Facing growing public skepticism and falling approval ratings as a result of his push for nationalized health care, President Obama told a group in Virginia last week that he didn’t want, “the folks who had created the [health care] mess to do a lot of talking, I want them to get out of the way so we can clean up the mess.”  It was a remark meant to rally the base to Obama’s side, and shore up his flagging poll numbers on the issue.  Obama may have thought he was chiding Republicans in making the comment.  But even a cursory look at the “mess” in the American health care system shows that on the issue of who is responsible, the president’s remark is as wrong as it was arrogant.

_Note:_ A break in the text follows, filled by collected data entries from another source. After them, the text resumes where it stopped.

(** What an end makes of the messages [h ++ put] that the other one sent: once it has taken one, it is connected. *)
Lemma one_end {S : Type} min (v : vconn S) cs more h put put' err h' : min <= OFP_VERSION → state_ok min v cs h' put' err →
  cs ++ more = h ++ put → (h = [] ∧ put = [] ∨ ∃ b, h = [b] ∧ is_hello b) →
  (cs ≠ [] → v_state v = VCS_CONNECTED) ∧ (v_state v = VCS_CONNECTED → v_version v = OFP_VERSION) ∧
  given min Waiting cs `prefix_of` filter (λ b, delivers (Up OFP_VERSION) b) put.
Proof.
  intros Hm Hst E Hh. rewrite <- (app_nil_r put) in E. assert (h = [] ∧ put = [] ∧ @nil (list Z) = [] ∨ ∃ b, h = [b] ∧ is_hello b) as Hh' by (destruct Hh as [[? ?]|?]; auto).
  destruct (heard_prefix min cs more h put [] Hm E Hh') as [-> |(b & cs' & -> & Ehd & E' & Eg)].
  - unfold state_ok in Hst. split_and!; [done|intros Es; rewrite Es in Hst; by destruct Hst|apply prefix_nil].
  - unfold state_ok in Hst. rewrite Ehd in Hst. split_and!.
    + intros _. destruct (v_state v); try done; destruct Hst as [H1 H2]; try done. by destruct (proj1 H2 OFP_VERSION).
    + intros Es. rewrite Es in Hst. destruct Hst as [Hst _]. congruence.
    + rewrite Eg, given_filter. rewrite app_nil_r in E'. rewrite <- E', list.filter_app. by apply prefix_app_r.
Qed.

(** What an end has sent: nothing; or its hello and the messages it accepted, and no error. *)
Definition no_refusal {S : Type} `{VC : vconn_class S} `{C : !carries S} (v : vconn S) (put : list (list Z)) : Prop :=
  outbox (v_class v) = [] ∧ put = [] ∨ ∃ b, is_hello b ∧ outbox (v_class v) = b :: put.

(** C30: two ends of this code agree.  If each end receives what the other one sends, in order and up to some
    point, and both accept version 4, then whatever is done on either side: an end that has taken any message from the other is
    connected, and uses version 4; neither refuses the other, that is, no error message is ever sent: an end has sent nothing, or a hello and then
    exactly the messages it accepted; and the messages passed on at one end are, in order and without a gap, those accepted at the
    other that are of version 4 or of a type for which the version does not matter (the others are dropped). *)
Theorem vconn_ends_agree {S T : Type} `{VCS : vconn_class S} `{CS : !carries S} `{VCT : vconn_class T} `{CT : !carries T}
    (s : S) (t : T) (status_s status_t min_s min_t : Z) (turns : nat) (ops_s ops_t : list vconn_op)
    (v : vconn S) (w : vconn T) (got_s put_s got_t put_t : list (list Z))
    (Hs : vc_ok s) (Hs' : outbox s = []) (Hms : 0 <= min_s <= OFP_VERSION) (Hts : (length (inbox s) < turns)%nat) (Hos : Forall vop_ok ops_s)
    (Ht : vc_ok t) (Ht' : outbox t = []) (Hmt : 0 <= min_t <= OFP_VERSION) (Htt : (length (inbox t) < turns)%nat) (Hot : Forall vop_ok ops_t)
    (Ev : vconn_run turns ops_s (vconn_open s status_s min_s) = Some (v, got_s, put_s))
    (Ew : vconn_run turns ops_t (vconn_open t status_t min_t) = Some (w, got_t, put_t))
    (Hst : inbox s `prefix_of` outbox (v_class w)) (Hts' : inbox t `prefix_of` outbox (v_class v)) :
  (inbox (v_class v) ≠ inbox s → v_state v = VCS_CONNECTED) ∧ (inbox (v_class w) ≠ inbox t → v_state w = VCS_CONNECTED) ∧
  (v_state v = VCS_CONNECTED → v_version v = OFP_VERSION) ∧ (v_state w = VCS_CONNECTED → v_version w = OFP_VERSION) ∧
  no_refusal v put_s ∧ no_refusal w put_t ∧
  got_s `prefix_of` filter (λ b, delivers (Up OFP_VERSION) b) put_t ∧
  got_t `prefix_of` filter (λ b, delivers (Up OFP_VERSION) b) put_s.
Proof.
  destruct (vconn_runs min_s _ _ turns ops_s _ [] [] (proj1 Hms) Hts Hos (opened_ok min_s s status_s Hs)) as (? & ? & ? & Ev' & _ & _ & cs & h & err & Ei & Eg & Eo & Hst1).
  destruct (vconn_runs min_t _ _ turns ops_t _ [] [] (proj1 Hmt) Htt Hot (opened_ok min_t t status_t Ht)) as (? & ? & ? & Ew' & _ & _ & ct & h' & err' & Ei' & Eg' & Eo' & Hst2).
  rewrite Ev in Ev'. injection Ev' as <- <- <-. rewrite Ew in Ew'. injection Ew' as <- <- <-. cbn [app] in *. rewrite Hs' in Eo. rewrite Ht' in Eo'. cbn [app] in Eo, Eo'.
  destruct Hst as [rs Hrs], Hts' as [rt Hrt]. rewrite Eo', Ei, <- app_assoc in Hrs. rewrite Eo, Ei', <- app_assoc in Hrt.
  pose proof (sent_shape _ _ _ _ _ _ Hst1) as S1. pose proof (sent_shape _ _ _ _ _ _ Hst2) as S2.
  assert (err = []) as -> by (destruct S1 as [(_ & _ & ?)|[_ [?|[version Hr]]]]; [done..|]; destruct (not_refused min_s cs _ h' put_t err' version (proj2 Hms) (eq_sym Hrs)); [naive_solver|done]).
  assert (err' = []) as -> by (destruct S2 as [(_ & _ & ?)|[_ [?|[version Hr]]]]; [done..|]; destruct (not_refused min_t ct _ h put_s [] version (proj2 Hmt) (eq_sym Hrt)); [naive_solver|done]).
  rewrite app_nil_r in Hrs, Hrt, Eo, Eo'. rewrite Eg, Eg'.
  destruct (one_end min_s v cs _ h' put_t put_s [] h (proj2 Hms) Hst1 (eq_sym Hrs)) as (? & ? & ?); [naive_solver|].
  destruct (one_end min_t w ct _ h put_s put_t [] h' (proj2 Hmt) Hst2 (eq_sym Hrt)) as (? & ? & ?); [naive_solver|].
  assert (no_refusal v put_s) by (unfold no_refusal; rewrite Eo; destruct S1 as [(-> & -> & _)|[(b & -> & Hb) _]]; [by left|right; by exists b]).
  assert (no_refusal w put_t) by (unfold no_refusal; rewrite Eo'; destruct S2 as [(-> & -> & _)|[(b & -> & Hb) _]]; [by left|right; by exists b]).
  split_and!; [intros Hne; match goal with H : _ → v_state v = _ |- _ => apply H end; intros ->; by apply Hne; rewrite Ei
              |intros Hne; match goal with H : _ → v_state w = _ |- _ => apply H end; intros ->; by apply Hne; rewrite Ei'|done..].
Qed.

Health care experts across the spectrum can agree that there are three main problems with the health insurance industry in America today:  community rating, which forbids insurance companies from charging premiums based on an individual consumer’s health status; the practice of defensive medicine, under which doctors order numerous costly and often unnecessary tests to cover themselves against the possibility of malpractice lawsuits; and employer-based coverage.  Each of these problems, which together contribute most to the “mess” in health care delivery, were all either brought into existence, or are perpetuated by Democrats.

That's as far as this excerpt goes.